Texto I
Fim da violência nas escolas ainda é desafio para o Brasil
Entre 2022 e 2023, 49 pessoas morreram, no Brasil, em ataques em ambiente escolar. A superação do problema está presente nos debates do Senado e já deu origem a normas como a Política Nacional de Atenção Psicossocial nas Comunidades Escolares (Lei nº 14.819/2024). Segundo Sérgio Senna, consultor legislativo da Câmara dos Deputados na área Segurança Pública, é necessário criar uma rede nacional de enfrentamento ao preconceito e à violência na escola.
(Bianca Mingote. Disponível em: https://www12.senado.leg.br/. Acesso em: julho de 2024.)
Texto II
Pesquisa revela que 6,7 milhões de estudantes sofreram algum tipo de violência nos últimos 12 meses na escola
Motivo de debate em todas as esferas da sociedade brasileira, o comportamento de crianças e jovens nas escolas virou tema de pesquisa nacional do Instituto Data Senado. E os números do levantamento das ocorrências de bullying são alarmantes: 6,7 milhões de estudantes sofreram algum tipo de violência nos últimos 12 meses no ambiente escolar.
– É importante dizer que a escola sozinha não resolverá nem enfrentará o problema da violência. A solução depende de combater questões mais profundas, como investigar as causas. Com essa preocupação, especialistas nas escolas elaboraram políticas para encarar o problema. As medidas fazem parte de um complexo de ações que devem ser realizadas em conjunto com a Educação, a Saúde, a Assistência Social e o Judiciário, entre outras áreas – explica a professora Lívia Miranda, que trabalha na Prefeitura de Petrópolis e dedica seu doutorado na Universidade Federal Fluminense à tese da violência na escola.
(Por: O GLOBO. Rio de Janeiro. Disponível em: https://oglobo.globo.com/. Acesso em: julho de 2024.)
Texto III
Com a sanção, em nível federal, da Lei nº 14.811/2024, as intimidações sistemáticas (bullying) e sistemática virtual (cyberbullying) passaram a ter previsão no Código Penal. No caso do bullying, a pena estabelecida foi de multa, e, do cyberbullying, de reclusão de dois a quatro anos e multa, ambas “se a conduta não constituir crime mais grave”. A mudança foi elogiada por muitos, mas também trouxe dúvidas sobre sua execução, em especial às instituições de ensino.
O advogado Luciano Escobar, especialista em Direito Educ acional, consultor e assessor jurídico de instituições de ensino, critica o fato de a nova legislação nacional não caracterizar o que é bullying, algo que a estadual faz.

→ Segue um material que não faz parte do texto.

Lemma sends_ok p A B c f u t' : flushing (Rly p A B) ->
  ct_calls (pr_client p) !! i = Some c -> u_task (pm_up (A i)) <> UReading -> up_step (op_sid c) (pm_up (A i)) [f] u ->
  open_step i c (OPump f) (pr_client p) = Some t' -> step_ok (Rly p A B) (Rly (with_client t' p) (upd A i (up_moved (A i) [f] u)) B).
Proof.
  intros [Hinv Hsm _ [Hop (c0 & Hc0 & Es & Hph) Htk Hreg Hdm Hcl _ Hdn]] Hc Hne Hup Ho. cbn [rl_pair rl_client rl_server] in *.
  rewrite Hc in Hc0. injection Hc0 as <-. assert (is_u32 sid) as Hu by (rewrite <- Es; eapply sid_u32, Hc; apply Hinv).
  split. { apply relay_pumps_client. eapply pumps_client_sends; [done|by apply pump_up_moved|by split|done]. }
  destruct (client_queues _ _ _ _ _ Ho) as [-> Hf]. rewrite Es in Hup, Hf.
  assert (client_log (with_client (with_out (ct_queue (pr_client p) ++ [f]) (pr_client p)) p) = client_log p ++ [f]) as El
    by (unfold client_log; cbn; by rewrite app_assoc).
  destruct (sent_load _ _ _ Hu Hup Hne) as (Hk & Hrun & Hread & Hend & Hload).
  split; [split; cbn [rl_pair rl_client rl_server]; try done|split; [|split; [by cbn; rewrite upd_same|]]].
  - by exists c.
  - rewrite El, kinds_snoc, Hk, Hcl. done.
  - by rewrite upd_same.
  - unfold load. cbn. rewrite upd_same, frames_load_app, frames_load_cons. cbn. change (frames_load 5 []) with 0%nat. lia.
  - exists [f]. split; [exact El|]. apply Forall_singleton. by apply pump_frame_wf.
Qed.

Com isso, não especifica que a prática só ocorre entre pares. O profissional também pontua que a lei não é específica para a criminalização dessa prática, mas sim um conjunto de “medidas de proteção à criança e ao adolescente nos estabelecimentos educacionais ou similares”.
– É uma lei originada de um projeto de lei de 2021 que nunca teve esse título: era “institui medidas de proteção à criança e ao adolescente contra violências”, o que pode acontecer em muitos lugares, para além dos estabelecimentos educacionais. A lei marginaliza o ambiente escolar, porque diz que o ambiente de violência que existe e que causa danos à criança e ao adolescente é a escola ou similares. A responsabilidade integral em prevenir as violências está sendo depositada sobre a escola, e isso é um erro – defende o advogado.
(Isabella Sander. Disponível em: https://gauchazh.clicrbs.com.br/educacao/noticia/. Acesso em: julho de 2024)
Com base nos textos motivadores, redija uma dissertação acerca do tema:
“O combate contínuo a todo tipo de violência nas escolas e o fortalecimento de um ambiente favorável ao desenvolvimento de forma integral do cidadão”.